First Time For Everything

This last election was the first time I ever, ever voted straight ticket.
I'm not going to say which party, but I was in with the roses and the winners.

Amazing.

And I supported Barry Goldwater in 1964, believe it or not.
--

Heard On The Street

"The only woman in the Republican Party who influences their ideology is Virginia."
"Virginia?"
"Yeah."
"Virginia who?"
"Virginia Ultrasound."


thanks to the ancient joke "Virginia Pipalina" from Phil DiMambro.
--

Arming the Syrian Rebels

When the USSR was fighting in Afghanistan, we armed the rebels. One of these men was Osama bin Laden. Terrorists the world over learned to fight with US supplied arms in Afghanistan.

I do not see why we should not do it all over again.
--

The Moribund Faith of Political Pollsters

In the last weeks of the campaign, I was severely misled by polls which seemed to have distorted the statistics about who was in front and by how much. I remembering reading right-wing brainiacs talking about these polls. This was probably the inspiration of my post on "Deeper Truths", those objects of consciousness that have a sense of urgency so great that we mistake it for Truth.

I had looked at the American Media with a jaundiced eye, but I do not think I had ever experienced a situation in which an entire segment of the Media began acting like young nuns in Ken Russell's The Devils.
Along with Mr. Romney's sudden jerk to the center, I felt as if I myself were in a very odd place. I asked other people if they were experiencing the same feeling.

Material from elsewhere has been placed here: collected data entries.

(* ===== verification/Swap.v ===== *)
(** * Swapping pages out and in (src/src/swap.c)

    Swap slots are pages of a static buffer of the kernel; the serial log lines
    are left out. *)

From S2P Require Import Prelude Pmm Paging.

Definition SWAP_SLOTS : Z := 256.

Definition set_swap (t : list swap_entry_t) (b : list (list Z)) (r : bool) (u : Z) (s : vm) : vm :=
  mkVm (mem s) (cr3 s) (pm s) (hblocks s) (heap_brk_ptr s) (heap_bytes_used s) (vregions s)
       (vmalloc_ptr s) (fault_count s) (cow_count s) t b r u.

Definition swap_is_used (v : Z) (e : swap_entry_t) : bool := se_used e && (se_virt e =? v).

Definition swap_is_swapped (virt_addr : Z) : M vm bool :=
  let v := page_base virt_addr in
  gets (λ s, bool_decide (is_Some (find_idx (swap_is_used v) (swap_table s)))).

Definition alloc_slot (s : vm) : option nat := find_idx (λ e, negb (se_used e)) (swap_table s).

Definition swap_used_slots : M vm Z := gets swap_used.

Section swap.
Variable page_dir : Z.

Definition swap_init (fat12_mounted : bool) : M vm Z :=
  if negb fat12_mounted then mret (-1)
  else
    modify (set_swap (replicate (Z.to_nat SWAP_SLOTS) (mkSwapEntry 0 false))
              (replicate (Z.to_nat SWAP_SLOTS) (replicate 1024 0)) true 0) ;;
    mret 0.

Definition swap_out (virt_addr : Z) : M vm Z :=
  s ← get;
  if negb (swap_ready s) then mret (-1)
  else
    let v := page_base virt_addr in
    sw ← swap_is_swapped v;
    if (sw : bool) then mret 0
    else
      match alloc_slot s with
      | None => mret (-1)
      | Some slot =>
          w ← load_words v 1024;
          modify (λ s, set_swap (swap_table s) (<[slot := w]> (swap_buf s)) (swap_ready s) (swap_used s) s) ;;
          paging_unmap page_dir v ;;
          phys ← paging_virt_to_phys page_dir v;
          pfree phys ;;
          modify (λ s, set_swap (<[slot := mkSwapEntry v true]> (swap_table s)) (swap_buf s)
                                (swap_ready s) (u32 (swap_used s + 1)) s) ;;
          mret 0
      end.

Definition swap_in (virt_addr : Z) : M vm Z :=
  s ← get;
  if negb (swap_ready s) then mret (-1)
  else
    let v := page_base virt_addr in
    match find_idx (swap_is_used v) (swap_table s) with
    | None => mret (-1)
    | Some i =>
        phys ← palloc;
        if phys =? 0 then mret (-1)
        else
          store_words phys (swap_buf s !!! i) ;;
          paging_map page_dir v phys (Z.lor PAGE_WRITE PAGE_USER) ;;
          modify (λ s, set_swap (<[i := mkSwapEntry v false]> (swap_table s)) (swap_buf s)
                                (swap_ready s) (u32 (swap_used s - 1)) s) ;;
          mret 0
    end.

End swap.

(** ** Facts about the other components of the state *)

Section proofs.
Variable page_dir : Z.

(** The invariant reads memory, CR3 and the frame table only. *)
Lemma vm_wf_eq s s' : vm_wf page_dir s → mem s' = mem s → cr3 s' = cr3 s → pm s' = pm s → vm_wf page_dir s'.
Proof.
  intros [H1 H2 H3 H4 H5 H6 H7 H8] Em Ec Ep.
  split; unfold rc in *; rewrite ?Em, ?Ec, ?Ep; assumption.
Qed.

(** Releasing frame 0, which the manager does not manage. *)
Lemma pfree0_wf s :
  vm_wf page_dir s → 1 < rc s 0 →
  vm_wf page_dir (set_pm (pmm_free 0 (pm s)) s) ∧
  (∀ b, 0x100000 ≤ b → rc (set_pm (pmm_free 0 (pm s)) s) b = rc s b) ∧
  pmm_used_frames (pmm_free 0 (pm s)) = pmm_used_frames (pm s) ∧
  pmm_total_frames (pmm_free 0 (pm s)) = pmm_total_frames (pm s).
Proof.
  intros Hw Hr. unfold rc, pmm_refcount in Hr.
  change (frame_idx 0) with 0 in Hr. change (Z.to_nat 0) with 0%nat in Hr. change (0 <? PMM_MAX_FRAMES) with true in Hr. cbv iota in Hr.
  assert (pmm_free 0 (pm s) = mkPmm (<[0%nat := (pmm_refs (pm s) !!! 0%nat) - 1]> (pmm_refs (pm s)))
    (pmm_total_frames (pm s)) (pmm_used_frames (pm s)) (pmm_base_frame (pm s))) as E.
  { unfold pmm_free. change (frame_idx 0) with 0. change (Z.to_nat 0) with 0%nat. cbv zeta.
    change (PMM_MAX_FRAMES <=? 0) with false. cbv iota.
    destruct (Z.eqb_spec (pmm_refs (pm s) !!! 0%nat) 0); [lia|].
    destruct (Z.eqb_spec ((pmm_refs (pm s) !!! 0%nat) - 1) 0); [lia|]. done. }
  rewrite E. pose proof (w_pmm _ _ Hw) as Hp. pose proof (wf_len _ Hp) as Hl.
  pose proof (bytes_lookup_total (pmm_refs (pm s)) 0 (wf_bytes _ Hp)) as Hb. unfold is_byte in Hb.
  assert (∀ b, 0x100000 ≤ b → pmm_refcount b (mkPmm (<[0%nat := (pmm_refs (pm s) !!! 0%nat) - 1]>
    (pmm_refs (pm s))) (pmm_total_frames (pm s)) (pmm_used_frames (pm s)) (pmm_base_frame (pm s)))
    = rc s b) as Hsame.
  { intros b Hb'. unfold rc, pmm_refcount. cbn [pmm_refs].
    rewrite refs_insert, decide_False; [done| |rewrite Hl; unfold PMM_MAX_FRAMES; lia].
    assert (256 ≤ frame_idx b) by (unfold frame_idx, PAGE_SIZE; apply Z.div_le_lower_bound; lia). lia. }
  split; [|split; [done|done]]. destruct Hw as [Hc Ht _ Hs Hk Htab Hm Hinj]. split; try done.
  - pose proof Hp as [_ Hby Hbase Htot Hu]. split; cbn.
    + by rewrite length_insert.
    + apply bytes_insert; [done|]. unfold is_byte. lia.
    + done.
    + done.
    + rewrite managed_insert_out; [done|done|]. left. lia.
  - intros b Hbm Hr0. apply Hs; [done|]. unfold rc in Hr0. cbn in Hr0. rewrite Hsame in Hr0; [done|].
    unfold managed_frame, frame_idx, PAGE_SIZE in Hbm. cbn in Hbm. rewrite (wf_base _ Hp) in Hbm.
    pose proof (Z.div_mod b 4096). pose proof (Z.mod_pos_bound b 4096). lia.
  - intros a Ha. unfold rc. cbn. rewrite Hsame by lia. by apply Hk.
  - intros di Hdi Hpr. destruct (Htab di Hdi Hpr) as [Hman Hrc]. split; [done|].
    unfold rc. cbn. pose proof (t_user _ _ Ht di Hdi Hpr). rewrite Hsame; [done|]. lia.
  - intros vp e Hvp He. destruct (Hm vp e Hvp He) as (? & ? & ? & ?). split; [done|]. split; [done|].
    split; [|done]. unfold rc. cbn. rewrite Hsame; [done|]. lia.
Qed.

Lemma page_base_div v : page_base v / 4096 = v / 4096.
Proof.
  rewrite page_base_eq. pose proof (Z.div_mod v 4096 ltac:(lia)).
  replace (v - v mod 4096) with (v / 4096 * 4096) by lia. by rewrite Z.div_mul.
Qed.

Lemma page_base_idem v : page_base (page_base v) = page_base v.
Proof. apply page_base_id, page_base_aligned. Qed.

Lemma page_base_high v : 2 ^ 24 ≤ v < 2 ^ 32 → 2 ^ 24 ≤ page_base v < 2 ^ 32.
Proof.
  intros Hv. pose proof (page_base_range v ltac:(lia)). split; [|lia].
  destruct (page_base_aligned v) as [q Hq]. rewrite page_base_eq in *.
  pose proof (Z.mod_pos_bound v 4096 ltac:(lia)). lia.
Qed.

Lemma xlat_page s v e : vm_wf page_dir s → mapping page_dir (mem s) (v / 4096) = Some e →
  xlat s (page_base v) = Some (page_base e).
Proof.
  intros Hw He. rewrite (xlat_mapping page_dir), page_base_div, He by apply Hw. cbn.
  destruct (page_base_aligned v) as [q ->]. rewrite Z_mod_mult. f_equal. lia.
Qed.

(** What a well-formed swap area is. *)
Definition swap_wf (s : vm) : Prop :=
  length (swap_buf s) = length (swap_table s) ∧ Forall (λ w, length w = 1024%nat) (swap_buf s).

(** The page leaves memory: it is unmapped, its frame released, its words saved. *)
Lemma swap_out_spec s virt e slot :
  vm_wf page_dir s → swap_wf s → swap_ready s = true → 2 ^ 24 ≤ virt < 2 ^ 32 →
  mapping page_dir (mem s) (virt / 4096) = Some e →
  find_idx (swap_is_used (page_base virt)) (swap_table s) = None →
  alloc_slot s = Some slot → 1 < rc s 0 →
  ∃ s', swap_out page_dir virt s = Ok (0, s') ∧ vm_wf page_dir s' ∧ swap_wf s' ∧ swap_ready s' = true ∧
    (∀ vp, 0 ≤ vp < 2 ^ 20 → mapping page_dir (mem s') vp =
       if decide (vp = virt / 4096) then None else mapping page_dir (mem s) vp) ∧
    rc s' (page_base e) = rc s (page_base e) - 1 ∧
    pmm_used_frames (pm s') ≤ pmm_used_frames (pm s) ∧
    pmm_total_frames (pm s') = pmm_total_frames (pm s) ∧
    find_idx (swap_is_used (page_base virt)) (swap_table s') = Some slot ∧
    swap_buf s' !! slot = Some (words (mem s) (page_base e) 0 1024) ∧
    (∀ p i, (4096 | p) → ¬ spage page_dir (mem s) p → 0 ≤ i < 1024 →
      mread (mem s') (p + 4 * i) = mread (mem s) (p + 4 * i)) ∧
    (∀ p, spage page_dir (mem s') p ↔ spage page_dir (mem s) p).
Proof.
  intros Hw [Hlen Hbuf] Hready Hv He Hnone Hslot Hrc0.
  pose proof (page_base_high virt Hv) as Hvb. pose proof (page_base_aligned virt) as Hal.
  assert (slot < length (swap_table s))%nat as Hsl by (by eapply find_idx_lt).
  assert (length (words (mem s) (page_base e) 0 1024) = 1024%nat) as Hlw by apply words_length.
  pose proof (load_page page_dir s _ _ (w_cr3 _ _ Hw) Hal (xlat_page _ _ _ Hw He)) as Hload.
  revert Hlw Hload. generalize (words (mem s) (page_base e) 0 1024) as w. intros w Hlw Hload.
  set (s1 := set_swap (swap_table s) (<[slot := w]> (swap_buf s)) (swap_ready s) (swap_used s) s).
  assert (vm_wf page_dir s1) as Hw1 by (by apply (vm_wf_eq s)).
  destruct (paging_unmap_spec page_dir s1 (page_base virt) e) as
    (s2 & Hrun & Hw2 & Hs2 & Hm2 & Hr2 & Hro2 & _ & Hk2 & Hsp2); try done.
  { by rewrite page_base_div. }
  rewrite page_base_div in Hm2.
  assert (1 < rc s2 0) as Hrc2.
  { rewrite Hro2; try done; [by exists 0|].
    destruct (w_map _ _ Hw1 (virt / 4096) e) as (_ & ? & _); [|done|lia].
    pose proof (addr_split virt Hv). tauto. }
  destruct (pfree0_wf s2 Hw2 Hrc2) as (Hw3 & Hr3 & Hu3 & Ht3).
  assert (swap_table s2 = swap_table s ∧ swap_buf s2 = <[slot := w]> (swap_buf s) ∧
    swap_ready s2 = swap_ready s) as (Et & Eb & Er) by (rewrite Hs2; done).
  eexists. split.
  - unfold swap_out, mbind, M_bind, get. rewrite Hready. cbn [negb].
    unfold swap_is_swapped, gets. rewrite page_base_idem, Hnone.
    rewrite bool_decide_eq_false_2, Hslot by (by intros [? [=]]).
    rewrite Hload. unfold modify. fold s1. rewrite Hrun.
    rewrite paging_virt_to_phys_eq by (done || lia).
    rewrite (xlat_mapping page_dir), page_base_div by (exact (w_cr3 _ _ Hw2)).
    rewrite Hm2, decide_True by (done || apply vpage_range; lia). cbn [default fmap option_fmap option_map].
    reflexivity.
  - cbn. split; [by apply (vm_wf_eq (set_pm (pmm_free 0 (pm s2)) s2))|].
    unfold swap_wf. cbn. rewrite Et, Eb, Er. split.
    { split; [by rewrite !length_insert|]. by apply Forall_insert. }
    split; [done|]. split; [done|]. split.
    { change (rc (set_pm (pmm_free 0 (pm s2)) s2) (page_base e) = rc s (page_base e) - 1).
      destruct (w_map _ _ Hw1 (virt / 4096) e) as (_ & ? & _ & _); [pose proof (addr_split virt Hv); tauto|done|].
      rewrite Hr3, Hr2 by lia. done. }
    rewrite Hu3, Ht3, Hs2. cbn.
    destruct (w_map _ _ Hw1 (virt / 4096) e) as (Hman & _ & Hne & _);
      [pose proof (addr_split virt Hv); tauto|done|].
    destruct (pmm_free_spec (pm s) (page_base e) (w_pmm _ _ Hw) Hman Hne) as (_ & _ & _ & _ & Htf & Huf).
    split; [rewrite Huf; case_z; lia|]. split; [done|]. split.
    { apply find_idx_Some. split.
      - exists (mkSwapEntry (page_base virt) true). split; [by apply list_lookup_insert_eq|].
        unfold swap_is_used. cbn. by rewrite Z.eqb_refl.
      - intros m y Hm Hy. rewrite list_lookup_insert_ne in Hy by lia.
        rewrite find_idx_None in Hnone. apply Hnone. by eapply list_elem_of_lookup_2. }
    split; [|done]. apply list_lookup_insert_eq. lia.
Qed.

(** The page returns: a fresh frame with the saved words is mapped. *)
Lemma swap_in_spec s virt i w :
  vm_wf page_dir s → swap_ready s = true → 2 ^ 24 ≤ virt < 2 ^ 32 →
  find_idx (swap_is_used (page_base virt)) (swap_table s) = Some i →
  swap_buf s !! i = Some w → length w = 1024%nat →
  pmm_used_frames (pm s) + 1 < low_total s →
  ∃ s' p, swap_in page_dir virt s = Ok (0, s') ∧ vm_wf page_dir s' ∧ (4096 | p) ∧ rc s p = 0 ∧
    (∀ vp, 0 ≤ vp < 2 ^ 20 → mapping page_dir (mem s') vp =
       if decide (vp = virt / 4096) then Some (p + 7) else mapping page_dir (mem s) vp) ∧
    (∀ j, 0 ≤ j < 1024 → mread (mem s') (p + 4 * j) = w !!! Z.to_nat j) ∧
    keeps page_dir s s' ∧
    swap_table s' = <[i := mkSwapEntry (page_base virt) false]> (swap_table s) ∧
    swap_buf s' = swap_buf s.
Proof.
  intros Hw Hready Hv Hi Hwi Hlw Hfree.
  pose proof (page_base_high virt Hv) as Hvb.
  destruct (palloc_spec page_dir s Hw ltac:(lia)) as
    [[Ha Hall]|(a & p1 & Ha & Hne & Hz & H1 & Hw1 & Ho1 & Hoth & Hman & Hu & Htot)].
  { exfalso. eapply (free_frame_exists page_dir s); [done|lia|done]. }
  destruct (store_frame_wf page_dir (set_pm p1 s) a w Hw1 Ho1 Hlw) as
    (m2 & Hset & Hw2 & Hmap2 & Hpde2 & Hwd2 & Hoth2 & Ho2).
  set (s2 := set_mem m2 (set_pm p1 s)) in *. pose proof (Ho2 a Ho1) as Hoa.
  destruct (paging_map_spec page_dir s2 (page_base virt) a (Z.lor PAGE_WRITE PAGE_USER)) as
    [[_ Hall]|(s3 & Hrun & Hw3 & He3 & Hm3 & _)]; try done.
  { cbn [s2 pm set_mem set_pm]. lia. }
  { exfalso. eapply (free_frame_exists page_dir s2); [done| |done]. cbn. lia. }
  rewrite page_base_div in Hm3. change (Z.lor 1 (Z.lor PAGE_WRITE PAGE_USER)) with 7 in Hm3.
  destruct He3 as [Hrest Hk3 Hsp3 Hrc3 _ _ _].
  eexists _, a. split.
  - unfold swap_in, mbind, M_bind, get. rewrite Hready. cbn [negb]. rewrite Hi, Ha.
    rewrite (proj2 (Z.eqb_neq a 0)) by done. rewrite (list_lookup_total_correct _ _ _ Hwi).
    rewrite Hset. fold s2. rewrite Hrun. cbn. reflexivity.
  - split; [by apply (vm_wf_eq s3)|]. split; [apply Hoa|]. split; [done|]. split.
    { intros vp Hvp. cbn. rewrite Hm3 by done. case_decide; [done|]. by apply Hmap2. }
    split.
    { intros j Hj. cbn. rewrite Hk3; [by apply Hwd2|apply Hoa|pose proof (o_lo _ _ _ Hoa); lia| |apply (o_rc _ _ _ Hoa)|done].
      apply own_frame_data; done. }
    split; [|by rewrite Hrest].
    intros q j Hq Hq0 Hns Hr Hj. cbn. assert (q ≠ a) by (by intros ->).
    rewrite Hk3; try done; [by apply Hoth2| |].
    { intros Hs. apply Hns. by rewrite <- (spage_agree _ _ m2). }
    unfold rc, s2. cbn. by rewrite Hoth.
Qed.

End proofs.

We were sitting around like a night time crowd in Fellini's  8 1/2  waiting for the mind reading act to begin.

I usually ended by going to Brad De Long and being directed to Nate Silver to re-establish a firm footing in reality.

Then the "deeper truths" exploded in the faces of the true believers.

I do not know if I had mentioned that I had insulated myself from this donnybrook; I sought escape when 6:30 PM rolled around and the voice of Bryan Williams began to boom some more news about the election. I avoided most headlines like the plague, and I resisted reading partisan newspapers and blogs.

So I did not even know who Dick Morris, an example of FOX punditry, was until the day after when he was apparently explaining why he had been so egregiously wrong in his analysis and forecast. I notice Karl Rove did the same thing. I notice neither one of them merely said they were wrong, and they would do better next time; they had a whole lot of things to explain their futile endeavours, in order to secure their status as soothsayers and their claims to their large paychecks.
Which is good. Back in the old days, the shamed prognosticators that got it all wrong were not heard from for a few years. Now even their disastrous failures cannot shut them up.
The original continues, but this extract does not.